Sleep-disordered breathing (SDB) is linked with brachial blood pressure. Although central systolic blood pressure (cSBP) is a better predictor of cardiovascular diseases than is brachial blood pressure, the association between SDB and cSBP is not fully understood. This cross-sectional study included 1484 participants without cardiovascular diseases who were enrolled in the Toon Health Study between 2009 and 2012. The respiratory disturbance index (RDI) was estimated with a one-night sleep test using an airflow monitor. Participants were grouped into three categories according to RDI level: mild (<10 events/h), moderate (10 to <20 events/h), and severe (≥20 events/h).
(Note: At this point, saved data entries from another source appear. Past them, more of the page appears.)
Lemma extends_trans sb vw d vw1 d1 vw2 d2 :
  extends sb vw d vw1 d1 → extends sb vw1 d1 vw2 d2 → extends sb vw d vw2 d2.
Proof.
  intros H1 H2. split.
  - apply H2.
  - rewrite (ex_rest H2). apply H1.
  - intros k Hk Hne. pose proof (ex_slot H1 k Hk Hne) as E.
    rewrite (ex_slot H2); congruence.
  - intros off Hoff. rewrite (ex_byte H2) by done. by apply H1.
  - intros x Hx. destruct (ex_foreign H1 x Hx) as [Hx1 E1].
    destruct (ex_foreign H2 x Hx1) as [Hx2 E2]. split; congruence.
  - intros Hm. by apply H2, H1.
Qed.

(** *** Allocation of a slot *)

Lemma alloc_view_zero sb vw b a : 0 ≤ a < BSIZE → alloc_view sb vw b b a = 0.
Proof.
  intros Ha. unfold alloc_view. rewrite fn_lookup_insert, memset_lookup by done.
  destruct (Z.leb_spec 0 a), (Z.ltb_spec a (0 + BSIZE)); lia || done.
Qed.

Lemma load32_zero m a : (∀ i, a ≤ i < a + 4 → m i = 0) → load32 m a = 0.
Proof. intros Hm. unfold load32. rewrite !Hm by lia. done. Qed.

Lemma alloc_view_allocates sb vw b :
  geometry sb → free sb vw b → data_start sb ≤ b → allocates sb vw b (alloc_view sb vw b).
Proof.
  intros G Hfree Hb. split.
  - intros x Hne Hx. unfold alloc_view. rewrite fn_lookup_insert_ne by done.
    pose proof (BBLOCK_range G b (proj1 Hfree)). rewrite fn_lookup_insert_ne by lia. done.
  - intros a. apply alloc_view_zero.
  - intros x Hx. apply (used_alloc G); [destruct Hfree; lia | done].
Qed.

Section AllocSlot.
Context {sb : superblock} {vw vw' : Z → mem} {d : dinode} {b : Z}.
Hypothesis G : geometry sb.
Hypothesis Hf : file_ok sb vw d.
Hypothesis Hfree : free sb vw b.
Hypothesis Hb : data_start sb ≤ b.
Hypothesis Hal : allocates sb vw b vw'.

Lemma slot_old_fresh j : (j < NSLOT)%nat → slot vw d j ≠ b.
Proof using G Hf Hfree Hb.
  intros Hj E. pose proof (geo_order G). destruct Hfree as [? Hu].
  destruct (fk_data Hf j Hj); [lia | congruence].
Qed.

(** A direct block, or the indirect block. *)
Lemma new_direct k :
  (k ≤ NDIRECT)%nat → slot vw d k = 0 →
  new_slot sb vw d vw' (set_di_addrs (<[k := b]> (di_addrs d)) d) k b.
Proof using G Hf Hfree Hb Hal.
  intros Hk Hz. pose proof (geo_order G) as Hg. pose proof (fk_addrs Hf) as Hlen.
  pose proof NDIRECT_NSLOT as HN.
  split; [lia | done.. | | | | | cbn; by rewrite length_insert | done].
  - intros j Hj. destruct (decide (j ≤ NDIRECT)%nat).
    + rewrite !slot_direct by done. cbn. case_decide; [subst | ].
      * apply list_lookup_total_insert_eq. lia.
      * by apply list_lookup_total_insert_ne.
    + rewrite (decide_False (P := j = k)) by lia.
      destruct (decide (k = NDIRECT)) as [->|Hne].
      * rewrite slot_direct in Hz by done. rewrite (slot_no_indirect vw d) by (lia || done).
        rewrite slot_entry; [|lia | cbn; rewrite list_lookup_total_insert_eq; lia]. cbn.
        rewrite list_lookup_total_insert_eq by lia. apply load32_zero. intros i Hi.
        apply (al_zero Hal). unfold NSLOT, NDIRECT, NINDIRECT, BSIZE in *. change (512 / 4) with 128 in *. lia.
      * unfold slot. rewrite !decide_False by lia. cbn. rewrite list_lookup_total_insert_ne by done.
        destruct (Z.eqb_spec (di_addrs d !!! NDIRECT) 0); [done|].
        rewrite (al_other Hal); [done | |].
        -- rewrite <- slot_direct with (vw := vw) by done. by apply slot_old_fresh.
        -- left. rewrite <- slot_direct with (vw := vw) by done. apply (fk_data Hf); [done|].
           by rewrite slot_direct.
  - apply Hal.
  - intros x Hxb _ Hx. by apply (al_other Hal).
  - intros _ a Ha. by apply (al_zero Hal).
Qed.

(** A block of the indirect block. *)
Lemma new_entry k (a := di_addrs d !!! NDIRECT) :
  (NDIRECT < k < NSLOT)%nat → slot vw d k = 0 → a ≠ 0 →
  new_slot sb vw d
    (<[a := store32 (vw' a) (4 * Z.of_nat (k - S NDIRECT)) b]> vw') d k b.
Proof using G Hf Hfree Hb Hal.
  intros Hk Hz Ha. pose proof (geo_order G) as Hg. pose proof NDIRECT_NSLOT as HN.
  assert (Ea : slot vw d NDIRECT = a) by by rewrite slot_direct.
  assert (Hab : a ≠ b) by (rewrite <- Ea; by apply slot_old_fresh).
  assert (Har : data_start sb ≤ a) by (rewrite <- Ea; apply (fk_data Hf); congruence).
  assert (Hbr : 0 < b < sb_size sb) by (destruct Hfree; lia).
  split; [lia | done.. | | | | | apply Hf | done].
  - intros j Hj. destruct (decide (j ≤ NDIRECT)%nat).
    { rewrite !slot_direct by done. rewrite decide_False by lia. done. }
    rewrite slot_entry by (lia || done). rewrite fn_lookup_insert, (al_other Hal a) by auto.
    case_decide; [subst|].
    + rewrite <- (u32_small b) at 1 by lia. rewrite load32_store32. apply u32_small. lia.
    + rewrite load32_store32_ne by lia. by rewrite slot_entry by (lia || done).
  - intros x Hx. unfold used at 1. rewrite fn_lookup_insert_ne.
    + by apply (al_used Hal).
    + pose proof (BBLOCK_range G x Hx). lia.
  - intros x Hxb Hxa Hx. rewrite fn_lookup_insert_ne by congruence. by apply (al_other Hal).
  - intros _ i Hi. rewrite fn_lookup_insert_ne by done. by apply (al_zero Hal).
Qed.
End AllocSlot.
The cSBP was measured using a noninvasive automated tonometer. Multivariable-adjusted cSBP means for the mild, moderate, and severe RDI categories were, respectively, 116.0, 118.0, and 120.7 mm Hg (p for trend = 0.02) for men and 111.8, 113.7, and 111.7 mm Hg (p for trend = 0.59) for women. The association for men was no longer significant after adjusting for BMI. When stratified by BMI (<22 or ≥22 kg/m2), the RDI was associated with cSBP among men with BMI ≥ 22 kg/m2, and this association was of borderline significance. Augmentation index, pulse pressure amplification, and brachial blood pressure were not significantly associated with the RDI. Higher RDI values were associated with increased multivariable-adjusted cSBP means among men. This association was more evident among those with BMI ≥ 22 kg/m2. In conclusion, we found that the RDI was associated with cSBP among men, and this association was independent of confounding variables among individuals above the ideal weight.